Debt Forgiveness Can Bite Come Tax Time

Debt forgiveness is a great thing. A lender that decides to forgive some part of one’s loans is great, but it includes a caveat. The hitch is that the pardoned debt is treated and taxed as income by the Internal Revenue Service, which will hurt come tax time.

Not so great news from the government

When a borrower talks to a loans lender and promises to pay part of the debt, the debt will sometimes do some debt cancellation. This is only applicable to people who cannot afford their payments but still promise to pay some of the loan back. People love that this safety net is around when they need help.

On the subject of debt forgiveness, the Wall Street Journal reports that many people will be annoyed to hear the government considers that income.
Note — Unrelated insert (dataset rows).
(** * Solar energy dashboard: the synthetic dataset generator

    A shallow embedding of [src/solar_energy_dashboard.py]: the body of
    [load_solar_data] (its three constant tables, the three yield formulas,
    the season dispatch and the two nested generation loops), the sidebar
    widgets and the filter that every chart reads, the numbers of the five
    metric cards, the grouped means behind the charts by season and by
    month, and the reruns of the script within one session.  The
    correlation matrix and the summary tables need square roots and
    quantiles and are left out.

    Numbers.  The script computes on binary64 [float]s.  The file carries
    two embeddings of the generator.  In the first, numbers are exact
    rationals [Q], decimal literals the fractions they denote and
    [round(x, 2)] rounding to the nearest hundredth, ties to even: it
    serves the statements that binary64 rounding cannot disturb (the
    shape of the table, ranges, tolerances and bands with room to spare)
    and those marked as holding in exact arithmetic.  In the second,
    modules [Binary64] and [Binary64Generator], numbers are the kernel's
    IEEE 754 binary64 numbers, every operation rounded as the processor
    rounds it, and [round] is Python's correctly rounded one: it serves
    the statements about the very digits a row stores.

    Randomness.  [np.random] is a hidden global generator: it is embedded
    as an abstract state with one operation, [random_sample], that returns
    a number and the next state.  Every function that draws threads that
    state explicitly; results that need the number to lie in [0, 1) say
    so.

    Exceptions.  A failed dictionary subscript raises [KeyError], an
    unbound name [NameError], and a call of [None] [TypeError]: the loops
    live in a state and exception monad [M]. *)

From Stdlib Require Import ZArith QArith Qround Qabs Qminmax Lqa Lia.
From Stdlib Require PrimFloat Floats Uint63.
From stdpp Require Import base option list strings gmap sorting.
Fixpoint dump_at (level : nat) (v : Json) : string :=
  match v with
  | JNull => "null"
  | JBool true => "true"
  | JBool false => "false"
  | JInt n => pretty n
  | JString s => DQ +:+ escape s +:+ DQ
  | JArray [] => "[]"
  | JArray items =>
      let fix go (items : list Json) : string :=
        match items with
        | [] => EmptyString
        | item :: items' =>
            indentation (S level) +:+ dump_at (S level) item
            +:+ match items' with
                | [] => EmptyString
                | _ => "," +:+ NL +:+ go items'
                end
        end in
      "[" +:+ NL +:+ go items +:+ NL +:+ indentation level +:+ "]"
  | JObject [] => "{}"
  | JObject members =>
      let fix go (members : list (string * Json)) : string :=
        match members with
        | [] => EmptyString
        | (key, item) :: members' =>
            indentation (S level) +:+ DQ +:+ escape key +:+ DQ +:+ ": "
            +:+ dump_at (S level) item
            +:+ match members' with
                | [] => EmptyString
                | _ => "," +:+ NL +:+ go members'
                end
        end in
      "{" +:+ NL +:+ go members +:+ NL +:+ indentation level +:+ "}"
  end.

Definition is_ws (c : ascii) : bool :=
  (c =? " ")%char || (c =? "010")%char || (c =? "013")%char || (c =? "009")%char.

Fixpoint skip_ws (s : string) : string :=
  match s with
  | EmptyString => EmptyString
  | String c s' => if is_ws c then skip_ws s' else s
  end.

Definition is_digit (c : ascii) : bool :=
  let n := nat_of_ascii c in (48 <=? n)%nat && (n <=? 57)%nat.

Fixpoint read_digits (acc : Z) (s : string) : Z * string :=
  match s with
  | EmptyString => (acc, s)
  | String c s' =>
      if is_digit c
      then read_digits (acc * 10 + (Z.of_nat (nat_of_ascii c) - 48))%Z s'
      else (acc, s)
  end.

(** A number without sign: a lone zero, or digits that start with 1-9. A
    fraction or an exponent is refused. *)
Definition read_natural (s : string) : option (Z * string) :=
  match s with
  | String c s' =>
      if negb (is_digit c) then None
      else
        let '(n, rest) := if (c =? "0")%char then (0%Z, s') else read_digits 0 s in
        match rest with
        | String d _ =>
            if (d =? ".")%char || (d =? "e")%char || (d =? "E")%char || is_digit d
            then None else Some (n, rest)
        | EmptyString => Some (n, rest)
        end
  | EmptyString => None
  end.

Definition unescape_char (c : ascii) : option ascii :=
  if (c =? "034")%char then Some "034"%char
  else if (c =? "092")%char then Some "092"%char
  else if (c =? "/")%char then Some "/"%char
  else if (c =? "n")%char then Some "010"%char
  else if (c =? "r")%char then Some "013"%char
  else if (c =? "t")%char then Some "009"%char
  else None.

(** The rest of a string literal, after its opening quote. *)
Fixpoint read_string (s : string) : option (string * string) :=
  match s with
  | EmptyString => None
  | String c s' =>
      if (c =? "034")%char then Some (EmptyString, s')
      else if (c =? "092")%char then
        match s' with
        | String e s'' =>
            match unescape_char e, read_string s'' with
            | Some c', Some (str, rest) => Some (String c' str, rest)
            | _, _ => None
            end
        | EmptyString => None
        end
      else if (nat_of_ascii c <? 32)%nat then None
      else
        match read_string s' with
        | Some (str, rest) => Some (String c str, rest)
        | None => None
        end
  end.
It is technically a bonus towards petty cash and income, which means it is taxable.

Borrowers have to report the cash on their tax forms with the form 1099 C, which forgiving lenders must give out.

Involves large mortgages

Occasionally, a home loan that is pardoned is exempt from taxes, but much of the time, it is not. In fact, debt forgiveness could be really annoying when it comes to forgiveness of a home loan. A 1099 C has to be used any time the lender agrees to cut back principle or agrees to a short sale.
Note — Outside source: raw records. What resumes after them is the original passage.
(** * The client-side state layer of DocsGPT: stores and persistence codec

    A shallow embedding of [frontend/js/storage.js] (the persistence codec over
    [localStorage]) and [frontend/js/stores.js] (the Session, Document and Chat
    stores), followed by the properties of the state layer.

    Conventions of the embedding.
    - JavaScript values are the inductive [value]; [VUndef] is [undefined].
      Numbers are integers: every number the stores create is one
      ([Date.now()], file sizes, the version tag).
    - [localStorage] holds strings.  [JSON.parse] and [JSON.stringify] belong
      to the platform, so a stored string is kept as what [JSON.parse] makes
      of it: a value, a text it rejects, or the empty string.
    - A [try { ... } catch] block is a computation in [option] ([None]: an
      exception was thrown) whose handler is written out.
    - Objects that are mutated through a retained reference (documents, chat
      logs and messages) live in an explicit heap.
    - Every reading of the clock is an argument of the operation that reads
      it.
    - A string is the sequence of its code units, each below 256. *)

From Stdlib Require Import ZArith Ascii String List Bool Lia.
From stdpp Require Import base option list gmap strings pretty.

Set Warnings "-register-all".
Local Open Scope string_scope.
Local Open Scope list_scope.
Local Open Scope Z_scope.

(** ** JavaScript values *)

Module Js.

Inductive value : Type :=
  | VUndef
  | VNull
  | VBool (b : bool)
  | VNum (n : Z)
  | VStr (s : string)
  | VArr (items : list value)
  | VObj (props : list (string * value)).

(** ToBoolean. *)
Definition truthy (v : value) : bool :=
  match v with
  | VUndef | VNull => false
  | VBool b => b
  | VNum n => negb (n =? 0)
  | VStr s => negb (String.eqb s EmptyString)
  | VArr _ | VObj _ => true
  end.

(** Own property of an object literal; [undefined] when absent. *)
Fixpoint own (k : string) (props : list (string * value)) : value :=
  match props with
  | [] => VUndef
  | (k', v) :: rest => if String.eqb k' k then v else own k rest
  end.

(** [o.k] for the property names used by the stores, none of which is a
    built-in property of strings, numbers, booleans or arrays.  Reading a
    property of [null] or [undefined] throws a TypeError. *)
Definition get_prop (k : string) (o : value) : option value :=
  match o with
  | VUndef | VNull => None
  | VObj props => Some (own k props)
  | _ => Some VUndef
  end.

(** [o.k] where the receiver is known not to be [null] or [undefined]. *)
Definition prop (k : string) (o : value) : value :=
  default VUndef (get_prop k o).

Fixpoint assign (k : string) (v : value) (props : list (string * value))
  : list (string * value) :=
  match props with
  | [] => [(k, v)]
  | (k', v') :: rest =>
      if String.eqb k' k then (k, v) :: rest else (k', v') :: assign k v rest
  end.

(** [o.k = v] on an object. *)
Definition set_prop (k : string) (v : value) (o : value) : value :=
  match o with
  | VObj props => VObj (assign k v props)
  | _ => o
  end.

Definition isArray (v : value) : bool :=
  match v with VArr _ => true | _ => false end.

(** The value is an Object: an array or an object, of the values at hand. *)
Definition isObject (v : value) : bool :=
  match v with VArr _ | VObj _ => true | _ => false end.

(** [v === 'literal']. *)
Definition is_str (v : value) (lit : string) : bool :=
  match v with VStr s => String.eqb s lit | _ => false end.

(** The array pattern [[a, b]] applied to [v]: arrays and strings are
    iterable, anything else throws a TypeError. *)
Definition destructure2 (v : value) : option (value * value) :=
  match v with
  | VArr items => Some (nth 0 items VUndef, nth 1 items VUndef)
  | VStr (String a (String b _)) => Some (VStr (String a EmptyString), VStr (String b EmptyString))
  | VStr (String a EmptyString) => Some (VStr (String a EmptyString), VUndef)
  | VStr EmptyString => Some (VUndef, VUndef)
  | _ => None
  end.

(** SameValueZero, the key equality of [Map] and of [Array.prototype.includes].
    Arrays and objects are compared by reference: those that occur as keys or
    list elements come fresh out of [JSON.parse], so they are equal to no
    other key. *)
Definition same_value_zero (a b : value) : bool :=
  match a, b with
  | VUndef, VUndef | VNull, VNull => true
  | VBool x, VBool y => Bool.eqb x y
  | VNum x, VNum y => x =? y
  | VStr x, VStr y => String.eqb x y
  | _, _ => false
  end.

Definition includes (l : list value) (x : value) : bool :=
  existsb (same_value_zero x) l.

(** [x < n] (abstract relational comparison with a number).  For a string,
    array or object operand the engine goes through ToPrimitive and
    StringToNumber; that conversion is the parameter [coerced_lt], [None]
    when it throws. *)
Definition less_than (coerced_lt : value → Z → option bool)
    (x : value) (n : Z) : option bool :=
  match x with
  | VUndef => Some false
  | VNull => Some (0 <? n)
  | VBool b => Some ((if b then 1 else 0) <? n)
  | VNum m => Some (m <? n)
  | VStr _ | VArr _ | VObj _ => coerced_lt x n
  end.

(** [Number.prototype.toString] on an integer: its decimal digits. *)
Definition toString (n : Z) : string := pretty n.

(** ToString, as [new Error(v)], a template literal or [FormData.append]
    applies it: an array is its elements joined by commas, [null] and
    [undefined] elements left empty. *)
Fixpoint to_string (v : value) : string :=
  match v with
  | VUndef => "undefined"
  | VNull => "null"
  | VBool b => if b then "true" else "false"
  | VNum n => toString n
  | VStr s => s
  | VArr items =>
      String.concat ","
        (map (λ x, match x with VUndef | VNull => EmptyString | _ => to_string x end)
           items)
  | VObj _ => "[object Object]"
  end.

(** ToInt32: the integer congruent to [z] modulo 2^32 that lies in
    [-2^31, 2^31). *)
Definition to_int32 (z : Z) : Z := (z + 2 ^ 31) mod 2 ^ 32 - 2 ^ 31.

(** The code units of a string, as [charCodeAt] reads them one by one. *)
Definition charCodes (s : string) : list Z :=
  map (λ c, Z.of_N (Ascii.N_of_ascii c)) (list_ascii_of_string s).

(** The code units that [trim] removes: WhiteSpace and LineTerminator. *)
Definition is_white (c : Z) : bool :=
  existsb (Z.eqb c)
    [9; 10; 11; 12; 13; 32; 160; 5760; 8232; 8233; 8239; 8287; 12288; 65279]
  || ((8192 <=? c) && (c <=? 8202)).

(** [s.split('\n')] on the code units of [s]. *)
Fixpoint split_lines (codes : list Z) : list (list Z) :=
  match codes with
  | [] => [[]]
  | c :: rest =>
      if c =? 10 then [] :: split_lines rest
      else match split_lines rest with
           | line :: lines => (c :: line) :: lines
           | [] => [[c]]
           end
  end.

(** A JavaScript [Map]: entries in insertion order, keys compared with
    SameValueZero. *)
Section Map.
Context {A : Type}.

Fixpoint Map_get (k : value) (m : list (value * A)) : option A :=
  match m with
  | [] => None
  | (k', a) :: rest => if same_value_zero k' k then Some a else Map_get k rest
  end.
The Home loan Forgiveness Debt Relief Act is a law that the government passed in 2007 that allows certain homeowners who get foreclosed on to stay away from the taxes on the debt. CBS explained that people who were in the Home Affordable Refinancing Program, or HAMP, were able to keep away from the tax.
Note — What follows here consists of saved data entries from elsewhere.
(** * aicontextator: file selection, tree rendering and budgeted context assembly

    A shallow embedding of [src/aicontextator.py] (the feature-complete
    module: JSON output, secret scanning, interactive selection) together
    with the properties its specification states about it.

    Conventions.
    - A Python [str] is a Rocq [string] holding the UTF-8 bytes of the text,
      so [len(text.encode("utf-8"))] is [String.length].
    - A [pathlib.Path] is the list of its segments.
    - A Python exception is a value of [exn] carried by [result].
    - [click.echo] / [click.secho] output is a list of [Message]s.
    - The collaborators (file system, [pathspec], [tiktoken], [hashlib],
      [detect_secrets], [questionary], [pyperclip], the writing of files)
      are arguments of the functions that call them; where the call is
      outside any [try], what they raise is raised by the caller. *)

From Stdlib Require Import List String Ascii ZArith Bool Arith Lia.
From Stdlib Require Import Permutation Sorting.Sorted DecimalString.
Import ListNotations.
Open Scope string_scope.
Open Scope list_scope.

Set Implicit Arguments.

(** ** Exceptions *)

Inductive exn : Type :=
| UnboundLocalError   (* a local name is called before it was assigned *)
| ValueError          (* [Path.relative_to] on a path outside the root *)
| KeyError            (* a dictionary has no such key *)
| IndexError          (* a list has no such index *)
| SystemExit          (* interactive selection cancelled *)
| GitIgnorePatternError  (* [pathspec] cannot read an ignore rule *)
| OSError             (* a file cannot be opened or written *)
| UnicodeEncodeError  (* a text cannot be encoded for writing *)
| PyperclipException. (* the clipboard cannot be reached *)

Inductive result (A : Type) : Type :=
| Ok (a : A)
| Raise (e : exn).

Arguments Ok {A} a.
Arguments Raise {A} e.

Definition bind {A B : Type} (r : result A) (k : A -> result B) : result B :=
  match r with
  | Ok a => k a
  | Raise e => Raise e
  end.

Notation "x <- r ;; k" := (bind r (fun x => k))
  (at level 61, r at next level, right associativity).

(** ** Python string operations used by the program *)

Module Py.

(** [s.startswith(p)] *)
Definition startswith (s p : string) : bool := String.prefix p s.

(** [s.endswith(suffix)]: some tail of [s] is [suffix]. *)
Fixpoint endswith (s suffix : string) : bool :=
  (s =? suffix)
  || match s with
     | EmptyString => false
     | String _ s' => endswith s' suffix
     end.

(** [sep.join(items)] *)
Definition join (sep : string) (items : list string) : string :=
  String.concat sep items.

(** [any(f(x) for x in xs)] *)
Definition any {A : Type} (f : A -> bool) (xs : list A) : bool := existsb f xs.

(** The characters that [str.strip] removes are those for which
    [str.isspace] holds: U+0009..U+000D, U+001C..U+0020, U+0085, U+00A0,
    U+1680, U+2000..U+200A, U+2028, U+2029, U+202F, U+205F and U+3000.
    A text is held as its UTF-8 bytes, so each of them is a sequence of
    one, two or three bytes. *)

(** The white space of one byte: U+0009..U+000D and U+001C..U+0020. *)
Definition isspace (c : ascii) : bool :=
  let n := nat_of_ascii c in
  ((9 <=? n) && (n <=? 13) || (28 <=? n) && (n <=? 32))%nat.

(** The white space of two bytes: U+0085 (C2 85) and U+00A0 (C2 A0). *)
Definition isspace2 (c1 c2 : ascii) : bool :=
  let n2 := nat_of_ascii c2 in
  (nat_of_ascii c1 =? 194)%nat && ((n2 =? 133) || (n2 =? 160))%nat.

(** The white space of three bytes: U+1680 (E1 9A 80), U+2000..U+200A
    (E2 80 80..8A), U+2028, U+2029 (E2 80 A8, A9), U+202F (E2 80 AF),
    U+205F (E2 81 9F) and U+3000 (E3 80 80). *)
Definition isspace3 (c1 c2 c3 : ascii) : bool :=
  let n1 := nat_of_ascii c1 in
  let n2 := nat_of_ascii c2 in
  let n3 := nat_of_ascii c3 in
  ((n1 =? 225) && (n2 =? 154) && (n3 =? 128)
   || (n1 =? 226) && (n2 =? 128)
      && ((128 <=? n3) && (n3 <=? 138) || (n3 =? 168) || (n3 =? 169) || (n3 =? 175))
   || (n1 =? 226) && (n2 =? 129) && (n3 =? 159)
   || (n1 =? 227) && (n2 =? 128) && (n3 =? 128))%nat.


(** [s.lstrip()] *)
Fixpoint lstrip (s : string) : string :=
  match s with
  | String c1 s1 =>
      if isspace c1 then lstrip s1
      else match s1 with
           | String c2 s2 =>
               if isspace2 c1 c2 then lstrip s2
               else match s2 with
                    | String c3 s3 => if isspace3 c1 c2 c3 then lstrip s3 else s
                    | EmptyString => s
                    end
           | EmptyString => s
           end
  | EmptyString => EmptyString
  end.

(** [s.rstrip()]: the text is cut where what follows is white space only.
    In UTF-8 no white-space character starts with a continuation byte, so
    the cut never falls inside a character. *)
Fixpoint rstrip (s : string) : string :=
  match s with
  | EmptyString => EmptyString
  | String c s' =>
      if (lstrip s =? "")%string then EmptyString else String c (rstrip s')
  end.

(** [s.strip()] *)
Definition strip (s : string) : string := rstrip (lstrip s).

(** [s.split(sep)] for a one-character separator. *)
Fixpoint split (sep : ascii) (s : string) : list string :=
  match s with
  | EmptyString => [EmptyString]
  | String c s' =>
      if (c =? sep)%char then EmptyString :: split sep s'
      else match split sep s' with
           | w :: ws => String c w :: ws
           | [] => [String c EmptyString]
           end
  end.

(** The lines of a text file opened in text mode: universal newlines make
    "\n", "\r\n" and "\r" all end a line.  The terminators are dropped
    here; every caller strips the lines at once. *)
Fixpoint readlines_from (cur : string) (s : string) : list string :=
  match s with
  | EmptyString => if (cur =? "")%string then [] else [cur]
  | String c s' =>
      if (c =? "010")%char then cur :: readlines_from "" s'
      else if (c =? "013")%char then
        match s' with
        | String d s'' =>
            if (d =? "010")%char then cur :: readlines_from "" s''
            else cur :: readlines_from "" s'
        | EmptyString => [cur]
        end
      else readlines_from (cur ++ String c "")%string s'
  end.

Definition readlines (text : string) : list string := readlines_from "" text.

End Py.

(** ** Paths and the file system *)

Definition Path : Type := list string.

Fixpoint relative_to (path root : Path) : result Path :=
  match root, path with
  | [], rest => Ok rest
  | r :: root', p :: path' =>
      if (r =? p)%string then relative_to path' root' else Raise ValueError
  | _ :: _, [] => Raise ValueError
  end.

(** [path.as_posix()] of a relative path and [path.parts]. *)
Definition as_posix (rel : Path) : string := Py.join "/" rel.
Definition parts (rel : Path) : list string := rel.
It does not contain any second-home mortgages, though it does consist of all primary residences, according to the Wall Street Journal.

Negotiations saved it

That law was set to expire last year, but was saved in the “fiscal cliff” negotiations. However, it will lapse before 2014, unless extended. That said, as CBS points out, debt forgiveness for home loans could be claimed over a period of three years or all it once – forgiven homeowners who have not claimed it yet should claim it all this year and reap the benefit of the exemption, if applicable.

Over 1 million 1099 C forms were filed in 2003 with the Internal Revenue Service. In 2013, that is anticipated to be 6.5 million. There is more debt cancelation occurring now more than ever, according to Creditcards.com.